*** Dataset excerpts ***
Lemma chronology_step s op s' :
  Inj (=) (=) uuid_hyphenated -> chronology_ok s -> hub_step s op s' -> chronology_ok s'.
Proof.
  intros Hinj Hs Hstep. destruct Hstep as [m t s' b Hp|r s' Hp Hext|t s' Hp|a s' Hp|w t s' Hp|id t s' o Hp].
  - unfold InMemoryHubStore_put_component in Hp.
    destruct (InMemoryComponents_put _ _) as [g [[]|e]]; [|by injection Hp as <- _|done].
    destruct (record_events _ _) as [ev [u|]] eqn:He; [|done]. injection Hp as <- _.
    eapply chronology_other; [exact Hs|done|exact He|repeat constructor; done].
  - by eapply chronology_run.
  - unfold InMemoryHubStore_put_task in Hp.
    destruct (InMemoryTasks_put _ _) as [g [[]|e]]; [|done].
    destruct (record_events _ _) as [ev res] eqn:He. injection Hp as <- ->.
    eapply chronology_other; [exact Hs|done|exact He|apply derive_task_events_entity].
  - unfold InMemoryHubStore_put_artifact, InMemoryArtifactMeta_put in Hp.
    destruct (record_events _ _) as [ev res] eqn:He. injection Hp as <- ->.
    eapply chronology_other; [exact Hs|done|exact He|].
    destruct (is_some _); repeat constructor; done.
  - unfold InMemoryHubStore_put_workflow in Hp.
    destruct (InMemoryWorkflows_put _ _) as [g res]. destruct (g !! _); [|done].
    destruct (record_events _ _) as [ev res'] eqn:He. injection Hp as <- ->.
    eapply chronology_other; [exact Hs|done|exact He|apply derive_workflow_events_entity].
  - unfold InMemoryHubStore_request_cancel in Hp.
    destruct (InMemoryWorkflows_request_cancel _ _ _) as [g [upd|e]]; [|done].
    destruct (record_events _ _) as [ev [u|]] eqn:He; [|done]. injection Hp as <- _.
    eapply chronology_other; [exact Hs|done|exact He|].
    destruct (_ && _); repeat constructor; done.
Qed.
***
## Exercise
Every line above should be printed again exactly as it stands.

## Task output
Lemma chronology_step s op s' :
  Inj (=) (=) uuid_hyphenated -> chronology_ok s -> hub_step s op s' -> chronology_ok s'.
Proof.
  intros Hinj Hs Hstep. destruct Hstep as [m t s' b Hp|r s' Hp Hext|t s' Hp|a s' Hp|w t s' Hp|id t s' o Hp].
  - unfold InMemoryHubStore_put_component in Hp.
    destruct (InMemoryComponents_put _ _) as [g [[]|e]]; [|by injection Hp as <- _|done].
    destruct (record_events _ _) as [ev [u|]] eqn:He; [|done]. injection Hp as <- _.
    eapply chronology_other; [exact Hs|done|exact He|repeat constructor; done].
  - by eapply chronology_run.
  - unfold InMemoryHubStore_put_task in Hp.
    destruct (InMemoryTasks_put _ _) as [g [[]|e]]; [|done].
    destruct (record_events _ _) as [ev res] eqn:He. injection Hp as <- ->.
    eapply chronology_other; [exact Hs|done|exact He|apply derive_task_events_entity].
  - unfold InMemoryHubStore_put_artifact, InMemoryArtifactMeta_put in Hp.
    destruct (record_events _ _) as [ev res] eqn:He. injection Hp as <- ->.
    eapply chronology_other; [exact Hs|done|exact He|].
    destruct (is_some _); repeat constructor; done.
  - unfold InMemoryHubStore_put_workflow in Hp.
    destruct (InMemoryWorkflows_put _ _) as [g res]. destruct (g !! _); [|done].
    destruct (record_events _ _) as [ev res'] eqn:He. injection Hp as <- ->.
    eapply chronology_other; [exact Hs|done|exact He|apply derive_workflow_events_entity].
  - unfold InMemoryHubStore_request_cancel in Hp.
    destruct (InMemoryWorkflows_request_cancel _ _ _) as [g [upd|e]]; [|done].
    destruct (record_events _ _) as [ev [u|]] eqn:He; [|done]. injection Hp as <- _.
    eapply chronology_other; [exact Hs|done|exact He|].
    destruct (_ && _); repeat constructor; done.
Qed.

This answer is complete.